Endocrine PNS represents a distinct subset of paraneoplastic disorders in which neoplastic cells produce bioactive substances such as hormones, peptides and cytokines, leading to endocrine dysfunction independent of direct tumor invasion or metastasis. These endocrine abnormalities can often precede the diagnosis of cancer and are not necessarily associated with the primary organ or tissue of origin. While the pathogenesis of endocrine PNS is well-characterized in endocrine tumors, its mechanisms in non-endocrine malignancies remain less clearly defined. In these cases, the neoplasm may either mimic endogenous hormone activity or interfere with normal endocrine regulatory pathways, contributing to complex and often misleading clinical presentations (7).
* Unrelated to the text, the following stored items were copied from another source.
(** A mantissa of 53 bits with an exponent in range is a float as it
    stands. *)
Lemma binary_round_aux_exact (sx : bool) (mz : positive) (ez : Z) :
  Z.pos (digits2_pos mz) = 53 -> -1074 <= ez <= 971 ->
  binary_round_aux prec emax sx (Z.pos mz) ez loc_Exact = S754_finite sx mz ez.
Proof.
  intros Hd He.
  assert (Hshr : forall m, Z.pos (digits2_pos m) = 53 ->
            shr_fexp prec emax (Z.pos m) ez loc_Exact
            = ({| shr_m := Z.pos m; shr_r := false; shr_s := false |}, ez)).
  { intros m Hm. unfold shr_fexp, fexp, emin, prec, emax. simpl Zdigits2.
    rewrite Hm.
    replace (Z.max (53 + ez - 53) (3 - 1024 - 53) - ez) with 0 by lia.
    reflexivity. }
  unfold binary_round_aux. rewrite (Hshr mz Hd). simpl.
  rewrite (Hshr mz Hd). simpl.
  unfold emax, prec. destruct (Z.leb_spec ez (1024 - 53)); [reflexivity | lia].
Qed.

(** The float of a positive integer below 2^53: the integer shifted left to
    53 bits. *)
Lemma float_of_pos_small (sx : bool) (p : positive) :
  Z.pos p < 2 ^ 53 ->
  exists mz ez,
    binary_round prec emax sx p 0 = S754_finite sx mz ez
    /\ -52 <= ez <= 0
    /\ Z.pos mz = Z.pos p * 2 ^ (- ez).
Proof.
  intros Hp. pose proof (digits2_pos_small p Hp) as Hd.
  unfold binary_round, shl_align, fexp, emin, prec, emax.
  replace (Z.max (Z.pos (digits2_pos p) + 0 - 53) (3 - 1024 - 53))
    with (Z.pos (digits2_pos p) - 53) by lia.
  destruct (Z.pos (digits2_pos p) - 53 - 0) as [|k|k] eqn:Hk; [| lia |].
  - exists p, 0. split; [|split; [lia | simpl; lia]].
    apply binary_round_aux_exact; lia.
  - exists (Pos.iter xO p k), (Z.pos (digits2_pos p) - 53).
    split; [|split].
    + apply binary_round_aux_exact; [|lia].
      rewrite digits2_pos_iter_xO. lia.
    + lia.
    + rewrite Zpos_iter_xO. f_equal. f_equal. lia.
Qed.

Lemma int_of_float_scaled (sx : bool) (mz : positive) (ez p : Z) :
  ez <= 0 -> Z.pos mz = p * 2 ^ (- ez) ->
  int_of_float (S754_finite sx mz ez) = Ok (if sx then - p else p).
Proof.
  intros He Hm. unfold int_of_float.
  destruct (Z.leb_spec 0 ez).
  - assert (ez = 0) by lia. subst ez. simpl in Hm.
    rewrite Z.shiftl_0_r. replace (Z.pos mz) with p by lia. reflexivity.
  - rewrite Z.shiftr_div_pow2 by lia. rewrite Hm.
    rewrite Z.div_mul by (apply Z.pow_nonzero; lia). reflexivity.
Qed.

(** [int(float(z)) = z] below 2^53 *)
Lemma int_of_float_of_int (z : Z) :
  Z.abs z < 2 ^ 53 -> int_of_float (float_of_int z) = Ok z.
Proof.
  intros Hz. unfold float_of_int, binary_normalize.
  destruct z as [|p|p]; [reflexivity| |].
  - destruct (float_of_pos_small false p Hz) as (mz & ez & -> & He & Hm).
    now rewrite (int_of_float_scaled false mz ez (Z.pos p)) by (lia || exact Hm).
  - destruct (float_of_pos_small true p Hz) as (mz & ez & -> & He & Hm).
    now rewrite (int_of_float_scaled true mz ez (Z.pos p)) by (lia || exact Hm).
Qed.

Lemma milli_scaled (mz : positive) (ez p : Z) :
  ez <= 0 -> 0 < p -> Z.pos mz = p * 2 ^ (- ez) ->
  milli mz ez = p * 1000.
Proof.
  intros He Hp Hm. unfold milli.
  destruct (Z.leb_spec 0 ez).
  - assert (ez = 0) by lia. subst ez. simpl in Hm.
    rewrite Z.shiftl_0_r. lia.
  - unfold round_half_even_shr.
    assert (Hpow : 0 < 2 ^ (- ez)) by (apply Z.pow_pos_nonneg; lia).
    rewrite Z.shiftr_div_pow2 by lia.
    replace (Z.pos mz * 1000) with (p * 1000 * 2 ^ (- ez)) by lia.
    rewrite Z.div_mul by lia.
    rewrite Z.shiftl_mul_pow2 by lia.
    replace (p * 1000 * 2 ^ (- ez) - p * 1000 * 2 ^ (- ez)) with 0 by lia.
    rewrite Z.shiftl_mul_pow2 by lia.
    assert (0 < 1 * 2 ^ (- ez - 1)) by (apply Z.mul_pos_pos;
                                        [lia | apply Z.pow_pos_nonneg; lia]).
    destruct (Z.ltb_spec 0 (1 * 2 ^ (- ez - 1))); [reflexivity | lia].
Qed.

Lemma str_int_neg (p : positive) :
  str_int (Z.neg p) = ("-" ++ str_int (Z.pos p))%string.
Proof. reflexivity. Qed.

(** [f"{float(z):.3f}"] of an integer below 2^53 is the integer followed by
    [.000] *)
Lemma format_3f_of_int (z : Z) :
  Z.abs z < 2 ^ 53 ->
  format_3f (float_of_int z) = (str_int z ++ ".000")%string.
Proof.
  intros Hz. unfold float_of_int, binary_normalize.
  destruct z as [|p|p]; [reflexivity| |].
  - destruct (float_of_pos_small false p Hz) as (mz & ez & -> & He & Hm).
    unfold format_3f, fixed3.
    rewrite (milli_scaled mz ez (Z.pos p)) by (lia || exact Hm).
    rewrite Z.div_mul, Z.mod_mul by lia. reflexivity.
  - destruct (float_of_pos_small true p Hz) as (mz & ez & -> & He & Hm).
    unfold format_3f, fixed3.
    rewrite (milli_scaled mz ez (Z.pos p)) by (lia || exact Hm).
    rewrite Z.div_mul, Z.mod_mul by lia.
    rewrite str_int_neg. reflexivity.
Qed.

(** ** [str] of an integer, digit by digit *)

Lemma string_of_uint_of_list_app (l l' : list DecimalFacts.digits) :
  NilEmpty.string_of_uint (DecimalFacts.of_list (l ++ l')%list)
  = (NilEmpty.string_of_uint (DecimalFacts.of_list l)
       ++ NilEmpty.string_of_uint (DecimalFacts.of_list l'))%string.
Proof.
  induction l as [|d l IH]; [reflexivity|].
  destruct d; simpl; now rewrite IH.
Qed.

Lemma string_of_uint_app (u v : Decimal.uint) :
  NilEmpty.string_of_uint (Decimal.app u v)
  = (NilEmpty.string_of_uint u ++ NilEmpty.string_of_uint v)%string.
Proof.
  rewrite <- (DecimalFacts.of_list_to_list (Decimal.app u v)), DecimalFacts.app_spec.
  rewrite string_of_uint_of_list_app.
  now rewrite !DecimalFacts.of_list_to_list.
Qed.

(** the decimal digits of a positive number start with a digit that is not
    [0] *)
Lemma to_uint_unorm (p : positive) :
  Decimal.unorm (Pos.to_uint p) = Pos.to_uint p.
Proof.
  pose proof (DecimalPos.Unsigned.to_of (Pos.to_uint p)) as H.
  rewrite DecimalPos.Unsigned.of_to in H. simpl in H. now symmetry.
Qed.

Lemma unorm_app_fixed (u v : Decimal.uint) :
  Decimal.unorm u = u -> u <> Decimal.zero ->
  Decimal.unorm (Decimal.app u v) = Decimal.app u v.
Proof.
  intros Hu Hz.
  assert (Hcons : forall (c : Decimal.uint -> Decimal.uint) d u',
             (forall x, DecimalFacts.to_list (c x) = (d :: DecimalFacts.to_list x)%list) ->
             Decimal.app (c u') v = c (Decimal.app u' v)).
  { intros c d u' Hc. apply DecimalFacts.to_list_inj.
    now rewrite DecimalFacts.app_spec, !Hc, DecimalFacts.app_spec. }
  destruct u as [|u'|u'|u'|u'|u'|u'|u'|u'|u'|u'].
  - discriminate Hu.
  - exfalso. unfold Decimal.unorm in Hu.
    destruct (Decimal.nzhead (Decimal.D0 u')) eqn:E; try discriminate Hu;
      try (now apply Hz).
    injection Hu as Hu. subst. now apply DecimalFacts.nzhead_nonzero in E.
  - now rewrite (Hcons Decimal.D1 DecimalFacts.d1).
  - now rewrite (Hcons Decimal.D2 DecimalFacts.d2).
  - now rewrite (Hcons Decimal.D3 DecimalFacts.d3).
  - now rewrite (Hcons Decimal.D4 DecimalFacts.d4).
  - now rewrite (Hcons Decimal.D5 DecimalFacts.d5).
  - now rewrite (Hcons Decimal.D6 DecimalFacts.d6).
  - now rewrite (Hcons Decimal.D7 DecimalFacts.d7).
  - now rewrite (Hcons Decimal.D8 DecimalFacts.d8).
  - now rewrite (Hcons Decimal.D9 DecimalFacts.d9).
Qed.

Lemma of_uint_snoc (c : Decimal.uint -> Decimal.uint) (d : DecimalFacts.digits)
    (k : N) (u : Decimal.uint) :
  (forall x, DecimalFacts.to_list (c x) = (d :: DecimalFacts.to_list x)%list) ->
  (forall x, DecimalPos.Unsigned.of_lu (c x)
             = (k + 10 * DecimalPos.Unsigned.of_lu x)%N) ->
  Pos.of_uint (Decimal.app u (c Decimal.Nil)) = (k + 10 * Pos.of_uint u)%N.
Proof.
  intros Hc Hk.
  rewrite !DecimalPos.Unsigned.of_uint_alt.
  replace (Decimal.rev (Decimal.app u (c Decimal.Nil))) with (c (Decimal.rev u)).
  - apply Hk.
  - apply DecimalFacts.to_list_inj.
    rewrite Hc, !DecimalFacts.rev_spec, DecimalFacts.app_spec, Hc.
    simpl. now rewrite List.rev_app_distr.
Qed.

(** the digits of [10 * p + d] are those of [p] followed by the digit [d] *)
Lemma to_uint_tenfold (p : positive) (d : N) :
  (d <= 9)%N ->
  N.to_uint (10 * N.pos p + d) = Decimal.app (Pos.to_uint p) (N.to_uint d).
Proof.
  intros Hd.
  rewrite <- (unorm_app_fixed (Pos.to_uint p) (N.to_uint d)
                (to_uint_unorm p) (DecimalPos.Unsigned.to_uint_nonzero p)).
  rewrite <- DecimalPos.Unsigned.to_of. f_equal.
  assert (Hcases : (d = 0 \/ d = 1 \/ d = 2 \/ d = 3 \/ d = 4 \/ d = 5 \/ d = 6
                    \/ d = 7 \/ d = 8 \/ d = 9)%N) by lia.
  pose proof (DecimalPos.Unsigned.of_to p) as Hp.
  destruct Hcases as [->|[->|[->|[->|[->|[->|[->|[->|[->| ->]]]]]]]]];
    cbn [N.to_uint Pos.to_uint Pos.to_little_uint Decimal.rev Decimal.revapp].
  - rewrite (of_uint_snoc Decimal.D0 DecimalFacts.d0 0%N); [lia | easy | easy].
  - rewrite (of_uint_snoc Decimal.D1 DecimalFacts.d1 1%N); [lia | easy | easy].
  - rewrite (of_uint_snoc Decimal.D2 DecimalFacts.d2 2%N); [lia | easy | easy].
  - rewrite (of_uint_snoc Decimal.D3 DecimalFacts.d3 3%N); [lia | easy | easy].
  - rewrite (of_uint_snoc Decimal.D4 DecimalFacts.d4 4%N); [lia | easy | easy].
  - rewrite (of_uint_snoc Decimal.D5 DecimalFacts.d5 5%N); [lia | easy | easy].
  - rewrite (of_uint_snoc Decimal.D6 DecimalFacts.d6 6%N); [lia | easy | easy].
  - rewrite (of_uint_snoc Decimal.D7 DecimalFacts.d7 7%N); [lia | easy | easy].
  - rewrite (of_uint_snoc Decimal.D8 DecimalFacts.d8 8%N); [lia | easy | easy].
  - rewrite (of_uint_snoc Decimal.D9 DecimalFacts.d9 9%N); [lia | easy | easy].
Qed.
Clinicians should maintain a high index of suspicion for endocrine PNS in both oncologic and non-oncologic patients when there is evidence of dysregulated hormone production. Key indicators include abnormally elevated hormone levels, a significant concentration gradient between the hormone levels in the venous effluent from the tumor and the arterial circulation, the presence of bioactive and/or immunoreactive hormone in tumor extracts, and the identification of relevant hormone mRNA within tumor tissue. Furthermore, tumor cells may exhibit the ability to synthesize and secrete the hormone in vitro.

Additional clinical clues reinforcing the tumor's role in hormone production include the presence of endocrine or metabolic disturbances in a patient with a known malignancy, remission of these abnormalities following successful treatment (for example, surgery, radiotherapy, or chemotherapy), and the recurrence of endocrine dysfunction in parallel with tumor relapse (8).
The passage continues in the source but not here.